TIROL/KRAMSACH Seit der Nazi-Zeit führt eine 110 kV-Leitung quer durch Kramsach. Sie hängt über Hunderten Wohnungen, dem Alterheim, der Volksschule, einem Spielplatz. Oder besser: Sie hing...
Doch von Anfang an: 2008 erlangte ROKU-Herausgeber Mag. Christian Mück erstmals Kenntnis darüber, dass die 110 kV-Leitung in Jenbach, Wiesing und Münster neu gebaut werden soll. Dabei verlagerte man den Großteil der Trasse aus den Orten hinaus. Doch am Ende der Leitung schwenkte man auf die alte Trasse zurück. Der Grund: Man musste das kleine Umspannwerk in Kramsach erreichen. Für eine Neuplanung des letzten Teilstücks war es trotz Widerstandes in Münster zu spät. Die Trasse wurde 2009 und 2010 fertig gestellt.

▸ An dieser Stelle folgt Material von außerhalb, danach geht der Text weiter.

Definition MigrateSlot (sourceAddr destAddr : string) (slot : Z) : prog SysSig (result unit) :=
  match splitAddr destAddr with
  | Fail e => mret (Fail e)
  | Ok (destIP, destPort) =>
      destNodes ←? rcall (RedisClient.ClusterNodes destAddr)
        orelse (λ e, Errorf "fetching dest nodes: %w" [AErr e]);
      let destNodeID := selfNodeID destNodes in
      if String.eqb destNodeID ""
      then mret (Fail (Errorf "could not determine destination node ID for %s" [AStr destAddr]))
      else
      srcNodes ←? rcall (RedisClient.ClusterNodes sourceAddr)
        orelse (λ e, Errorf "fetching source nodes: %w" [AErr e]);
      let srcNodeID := selfNodeID srcNodes in
      if String.eqb srcNodeID ""
      then mret (Fail (Errorf "could not determine source node ID for %s" [AStr sourceAddr]))
      else
      _ ←? rcall (RedisClient.ClusterSetSlot destAddr slot "IMPORTING" srcNodeID)
        orelse (λ e, Errorf "CLUSTER SETSLOT %d IMPORTING: %w" [AInt slot; AErr e]);
      r ← rcall (RedisClient.ClusterSetSlot sourceAddr slot "MIGRATING" destNodeID);
      match r with
      | Fail e =>
          _ ← setSlotIgnored destAddr slot "STABLE" "";
          mret (Fail (Errorf "CLUSTER SETSLOT %d MIGRATING: %w" [AInt slot; AErr e]))
      | Ok _ =>
          r ← migrateKeys sourceAddr destIP destPort slot;
          match r with
          | Fail e =>
              _ ← setSlotIgnored sourceAddr slot "STABLE" "";
              _ ← setSlotIgnored destAddr slot "STABLE" "";
              mret (Fail (Errorf "migrating keys in slot %d: %w" [AInt slot; AErr e]))
          | Ok _ =>
              allNodes ←? rcall (RedisClient.ClusterNodes sourceAddr)
                orelse (λ e, Errorf "fetching all nodes to commit slot %d: %w" [AInt slot; AErr e]);
              _ ← do_each allNodes (λ node, setSlotIgnored (cn_Addr node) slot "NODE" destNodeID);
              mret (Ok tt)
          end
      end
  end.

Definition MigrateSlotsRange (sourceAddr destAddr : string) (startSlot endSlot : Z)
  : prog SysSig (result unit) :=
  for_each (slotsFromTo startSlot endSlot) (λ slot, MigrateSlot sourceAddr destAddr slot).

(** ** Rebalancing *)

(** [total += sr.End - sr.Start + 1] over the ranges of a node. *)
Definition nodeSlotCount (node : ClusterNode) : Z :=
  fold_left (λ total sr, wrap64 (total + (sr_End sr - sr_Start sr + 1))) (cn_Slots node) 0.

(** [slotCounts] and [nodeAddrByID]: the slot count and the address of every
    master the cluster reports. *)
Definition masterTables (nodes : list ClusterNode) : gmap string Z * gmap string string :=
  fold_left (λ '(counts, addrs) node,
    if isMaster node
    then (<[cn_NodeID node := nodeSlotCount node]> counts,
          <[cn_NodeID node := cn_Addr node]> addrs)
    else (counts, addrs)) nodes (∅, ∅).

(** [needed] for a receiver that holds [toMove] slots. *)
Definition slotsNeeded (target excess toMove : Z) : Z :=
  let needed := wrap64 (target - toMove) in
  if excess <? needed then excess else needed.

(** The loop over the receivers of one donor; [excess] is its local variable. *)
Definition donateTo (target : Z) (slotCounts : gmap string Z) (donorID donorAddr : string)
    (donorNodes : list ClusterNode) (excess : Z) (receiverAddr : string)
  : prog SysSig (result Z) :=
  if String.eqb receiverAddr donorAddr || (excess <=? 0) then mret (Ok excess)
  else
    let receiverNodeID := nodeIDForAddr donorNodes receiverAddr in
    if String.eqb receiverNodeID "" then mret (Ok excess)
    else
      let toMove := default 0 (slotCounts !! receiverNodeID) in
      if target <=? toMove then mret (Ok excess)
      else
        let needed := slotsNeeded target excess toMove in
        _ ←? for_each (collectSlots donorNodes donorID needed) (λ slot,
               MigrateSlot donorAddr receiverAddr slot);
        mret (Ok (wrap64 (excess - needed))).

(** One turn of the loop over the donors. *)
Definition drainDonor (target : Z) (masterAddrs : list string) (slotCounts : gmap string Z)
    (nodeAddrByID : gmap string string) (donorID : string) : prog SysSig (result unit) :=
  let excess := wrap64 (default 0 (slotCounts !! donorID) - target) in
  if excess <=? 0 then mret (Ok tt)
  else
    let donorAddr := map_get nodeAddrByID donorID in
    donorNodes ←? rcall (RedisClient.ClusterNodes donorAddr);
    _ ←? fold_each masterAddrs excess
           (donateTo target slotCounts donorID donorAddr donorNodes);
    mret (Ok tt).

Definition RebalanceSlots (masterAddrs : list string) : prog SysSig (result unit) :=
  match masterAddrs with
  | [] => panic "runtime error: integer divide by zero"
  | firstAddr :: _ =>
      let target := totalHashSlots / zlen masterAddrs in
      nodes ←? rcall (RedisClient.ClusterNodes firstAddr);
      let '(slotCounts, nodeAddrByID) := masterTables nodes in
      donors ← range_keys slotCounts;
      for_each donors (drainDonor target masterAddrs slotCounts nodeAddrByID)
  end.

(** ** Nodes *)

Definition AddMaster (existingAddr newAddr : string) : prog SysSig (result unit) :=
  match splitAddr newAddr with
  | Fail e => mret (Fail e)
  | Ok (ip, port) => rcall (RedisClient.ClusterMeet existingAddr ip port)
  end.

(** CLUSTER FORGET of [removedID] on every other node; errors are ignored. *)
Definition forgetNode (nodes : list ClusterNode) (removedAddr removedID : string)
  : prog SysSig unit :=
  do_each nodes (λ node,
    if String.eqb (cn_Addr node) removedAddr then mret tt
    else _ ← rcall (RedisClient.ClusterForget (cn_Addr node) removedID); mret tt).

Definition RemoveMaster (clusterAddr removeAddr : string) : prog SysSig (result unit) :=
  nodes ←? rcall (RedisClient.ClusterNodes clusterAddr);
  let removeID := nodeIDForAddr nodes removeAddr in
  if String.eqb removeID ""
  then mret (Fail (Errorf "node %s not found in cluster" [AStr removeAddr]))
  else
    _ ←? rcall (RedisClient.ClusterReset removeAddr false)
      orelse (λ e, Errorf "CLUSTER RESET on %s: %w" [AStr removeAddr; AErr e]);
    _ ← forgetNode nodes removeAddr removeID;
    mret (Ok tt).

Definition AddReplica (replicaAddr masterAddr : string) : prog SysSig (result unit) :=
  match splitAddr replicaAddr with
  | Fail e => mret (Fail e)
  | Ok (ip, port) =>
      _ ←? rcall (RedisClient.ClusterMeet masterAddr ip port);
      nodes ←? rcall (RedisClient.ClusterNodes masterAddr);
      let masterID := nodeIDForAddr nodes masterAddr in
      if String.eqb masterID ""
      then mret (Fail (Errorf "master %s not found in cluster nodes" [AStr masterAddr]))
      else rcall (RedisClient.ClusterReplicate replicaAddr masterID)
  end.

Definition RemoveReplica (clusterAddr replicaAddr : string) : prog SysSig (result unit) :=
  nodes ←? rcall (RedisClient.ClusterNodes clusterAddr);
  let replicaID := nodeIDForAddr nodes replicaAddr in
  if String.eqb replicaID ""
  then mret (Fail (Errorf "replica %s not found in cluster" [AStr replicaAddr]))
  else
    _ ←? rcall (RedisClient.ClusterReset replicaAddr false)
      orelse (λ e, Errorf "CLUSTER RESET on %s: %w" [AStr replicaAddr; AErr e]);
    _ ← forgetNode nodes replicaAddr replicaID;
    mret (Ok tt).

Als danach klar wurde, dass auch der Abschnitt von Kirchbichl bis Kramsach neu zu bauen wäre, jedoch zunächst ein Verbleib auf der alten Trasse (wieder durch Kramsach) angedacht war, gründete Mag. Mück 2010 die Bürger-Initiative "Leben ohne Hochspannung" in Kramsach.
Das Ziel der Initiative: Verlegung der 110 kV-Trasse - raus aus dem Siedlungsgebiet - kein Neubau auf der alten Trasse. Nach Recherchen wurde die Initiative 2011 erstmals aktiv, um eine Verlegung der 110 kV-Trasse zu erreichen. Sprecher der Initiative war der ehemalige SANDOZ-Chef und Ehrenzeichen-Träger, Dr. Heinz Scherfler, ins Leben gerufen hat die Gruppe ROFAN-KURIER-GF Mag. Christian Mück. Das erste Schreiben an die TINETZ erging am 15. März 2011. Weitere folgten, doch anfangs waren die Antworten eher lapidar.
Initiative legt nach...
Im Herbst 2011 stellte die Initiative daher einen Antrag an den Gemeinderat: Dieser solle beschließen, dass er sich gegen einen Neubau der 110 kV-Leitung auf der alten Trasse ausspricht. Der Gemeinderat folgte den Ausführungen und fasst daraufhin im Dezember 2011 den einstimmigen Beschluss gegen den Neubau der Leitung auf der alten Trasse durch die Siedlungen. Im selben Jahr erstellte Dr. Dietrich Moldan ein umfangreiches Messgutachten zur Situation vor Ort. Sowohl zur Belastung durch die 110 kV-Leitung, als auch zur Belastung durch die Sende-Anlage am Masten "Gangal-Bühel".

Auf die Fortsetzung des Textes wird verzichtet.